De elektrische voedingssystemen van de AWS-datacenters zijn volledig redundant ontworpen en kunnen 24 uur per dag worden onderhouden zonder dat dit gevolgen heeft voor de activiteiten. Back-ups worden dagelijks gemaakt en 30 dagen bewaard.
Integriteit
Artikel 32, lid 1, onder b) GDPR
Controle gegevensoverdracht
Al het verkeer tussen Corporater SaaS en de webbrowser van eindgebruikers die toegang krijgen tot de applicatie, is versleuteld (HTTPS/SSL) met behulp van geldige certificaten. Eventuele integraties worden beveiligd op een manier die acceptabel is voor de klant met bijvoorbeeld VPN-tunnels, of indien van toepassing webservice-eindpunten op het bronsysteem van de klant.
Controle gegevensinvoer
Toegang tot onderhoud van het platform of configuratie van de software wordt gelogd in eigen audit logs. Onderhoud van het Corporater SaaS op AWS platform wordt gelogd binnen AWS.
Toegang tot en wijzigingen in de configuratie van de klant worden geregistreerd binnen het Corporater platform en zijn te allen tijde beschikbaar voor de beheerders van de klant.
Procedures voor noodherstel
Artikel 32, lid 1, onder c) GDPR
Corporater heeft, als onderdeel van de ISO 27001-certificering en ons interne controlesysteem, een escalatieproces opgesteld en gedefinieerd waarin is vastgelegd wie moet worden geïnformeerd in het geval van een netwerk-, opslag- of computerstoring die leidt tot een verslechtering van de dienstverlening en/of gegevensverlies. Het doel van dit escalatieproces is dat alle medewerkers in staat van paraatheid zijn in het geval dat er disaster recovery-procedures of data recovery moeten worden uitgevoerd, zodat systemen zo snel mogelijk kunnen worden hersteld. Daarnaast zijn het datacenter en de services van AWS zo ontworpen dat Corporater rampherstelscenario's kan bieden die aansluiten bij de behoeften van klanten, van kleine bedrijven tot grote ondernemingen.

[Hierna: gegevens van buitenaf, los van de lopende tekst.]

Lemma replace_tilde1 (t : string) :
  Str.replace_from "~1" "/" 0 (rfc_escape t) = half t.
Proof.
  induction t as [| c r IH]; [reflexivity |].
  cbn [rfc_escape half].
  destruct (Ascii.eqb c "~"%char) eqn:Et.
  - cbn. rewrite ?prefix_empty, IH. reflexivity.
  - destruct (Ascii.eqb c "/"%char) eqn:Es.
    + apply Ascii.eqb_eq in Es. subst c. cbn. rewrite ?prefix_empty, IH. reflexivity.
    + cbn [Str.replace_from]. rewrite (prefix_tilde_other _ _ _ Et), IH. reflexivity.
Qed.

Lemma replace_tilde0 (t : string) : Str.replace_from "~0" "~" 0 (half t) = t.
Proof.
  induction t as [| c r IH]; [reflexivity |].
  cbn [half].
  destruct (Ascii.eqb c "~"%char) eqn:Et.
  - apply Ascii.eqb_eq in Et. subst c. cbn. rewrite ?prefix_empty, IH. reflexivity.
  - cbn [Str.replace_from]. rewrite (prefix_tilde_other _ _ _ Et), IH. reflexivity.
Qed.

(** Unescaping undoes the escaping of RFC 6901. *)
Lemma unescape_rfc_escape (t : string) : unescape (rfc_escape t) = t.
Proof.
  unfold unescape, Str.replace. rewrite replace_tilde1. apply replace_tilde0.
Qed.

Lemma rev_snoc (s : string) (c : ascii) :
  Str.rev (s ++ String c EmptyString) = String c (Str.rev s).
Proof.
  induction s as [| d r IH]; simpl; [reflexivity |]. rewrite IH. reflexivity.
Qed.

Lemma rev_involutive (s : string) : Str.rev (Str.rev s) = s.
Proof.
  induction s as [| c r IH]; simpl; [reflexivity |]. rewrite rev_snoc, IH. reflexivity.
Qed.

Lemma forallb_append (p : ascii -> bool) (s t : string) :
  Str.forallb p (s ++ t) = Str.forallb p s && Str.forallb p t.
Proof.
  induction s as [| c r IH]; simpl; [reflexivity |]. rewrite IH. apply andb_assoc.
Qed.

Lemma forallb_rev (p : ascii -> bool) (s : string) :
  Str.forallb p (Str.rev s) = Str.forallb p s.
Proof.
  induction s as [| c r IH]; simpl; [reflexivity |].
  rewrite forallb_append, IH. simpl. rewrite andb_true_r. apply andb_comm.
Qed.

Lemma digit_not_space (c : ascii) : Str.is_ascii_digit c = true -> Py.isspace c = false.
Proof.
  unfold Str.is_ascii_digit, Py.isspace. cbv zeta.
  generalize (nat_of_ascii c). intros n H.
  apply andb_true_iff in H. destruct H as [H1 H2].
  apply Nat.leb_le in H1. apply Nat.leb_le in H2.
  repeat rewrite orb_false_iff. repeat split.
  - apply andb_false_iff. right. apply Nat.leb_gt. lia.
  - apply andb_false_iff. right. apply Nat.leb_gt. lia.
  - apply Nat.eqb_neq. lia.
  - apply Nat.eqb_neq. lia.
Qed.

Lemma strip_left_digits (s : string) :
  Str.forallb Str.is_ascii_digit s = true -> Py.strip_left s = s.
Proof.
  destruct s as [| c r]; simpl; [reflexivity |]. intros H.
  apply andb_true_iff in H. destruct H as [Hc _].
  rewrite (digit_not_space c Hc). reflexivity.
Qed.

Lemma strip_digits (s : string) :
  Str.forallb Str.is_ascii_digit s = true -> Py.strip s = s.
Proof.
  intros H. unfold Py.strip.
  rewrite (strip_left_digits s H).
  rewrite strip_left_digits by (rewrite forallb_rev; exact H).
  apply rev_involutive.
Qed.
(* ===== verification/_CoqProject ===== *)
-Q . S2P
Prelude.v
Json.v
Serde.v
Deserializer.v
SecretsManager.v
AutoScaling.v
Kinesis.v
Probe.v
Tape.v
Contract.v
Entry.v
Exec.v
Tests.v
(** Discharge the visitor's side conditions for an encoded struct whose
    fields round-trip. *)
Ltac struct_encoded :=
  rewrite deserialize_struct_encoded;
  [ | reflexivity | decide_by_eval
    | repeat (constructor 2;
              [eapply field_spec_Ok; first [apply codec_roundtrip | apply lambda_map_roundtrip] |]);
      constructor 1 ].

(** Read every field of an encoded struct back from its entry. *)
Ltac struct_fields :=
  repeat first [ erewrite required_Some by reflexivity | erewrite defaulted_Some by reflexivity ];
  rewrite ?lambda_map_roundtrip, ?codec_roundtrip.

(** ** [#[serde(flatten)]]

    A struct whose fields are all flattened buffers every entry of the map,
    then decodes each flattened field in order through serde's
    [FlatMapDeserializer]: [FlatStructAccess] hands the field's struct the
    entries whose key it declares (its derived [FIELDS]) and takes them out
    of the buffer, so a later flattened field sees only the rest.  On the
    way out, [FlatMapSerializer] writes each flattened struct's entries
    into the one outer map. *)

(** The [FIELDS] constant of a derived struct. *)
Class StructFields (T : Type) := { struct_fields : list string }.

Definition key_in (ks : list string) (k : string) : bool := existsb (String.eqb k) ks.

(** [FlatStructAccess]: the entries a struct with fields [ks] takes, and the
    buffer left for the next flattened field. *)
Definition flat_take (ks : list string) (o : list (string * Value.t))
    : list (string * Value.t) * list (string * Value.t) :=
  (List.filter (fun kv => key_in ks kv.1) o, List.filter (fun kv => negb (key_in ks kv.1)) o).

Procedures voor regelmatige testen, beoordeling en evaluatie
Artikel 32 Lid 1 Clausule d GDPR; Artikel 25 Lid 1 GDPR
Corporater's Data Protection Organization zal, als onderdeel van onze interne controleprocedure, trainingen, beoordelingen en evaluaties uitvoeren die zijn afgestemd op de competenties van specifieke functies/afdelingen en locaties. Het doel hiervan is om ervoor te zorgen en te controleren dat de bestaande procedures zijn aangepast aan de werkelijke situatie, dat de procedures worden gevolgd door alle medewerkers of derden die toegang hebben tot persoonlijke gegevens en dat eventuele inbreuken op de beveiliging worden gemeld aan de verantwoordelijke persoon.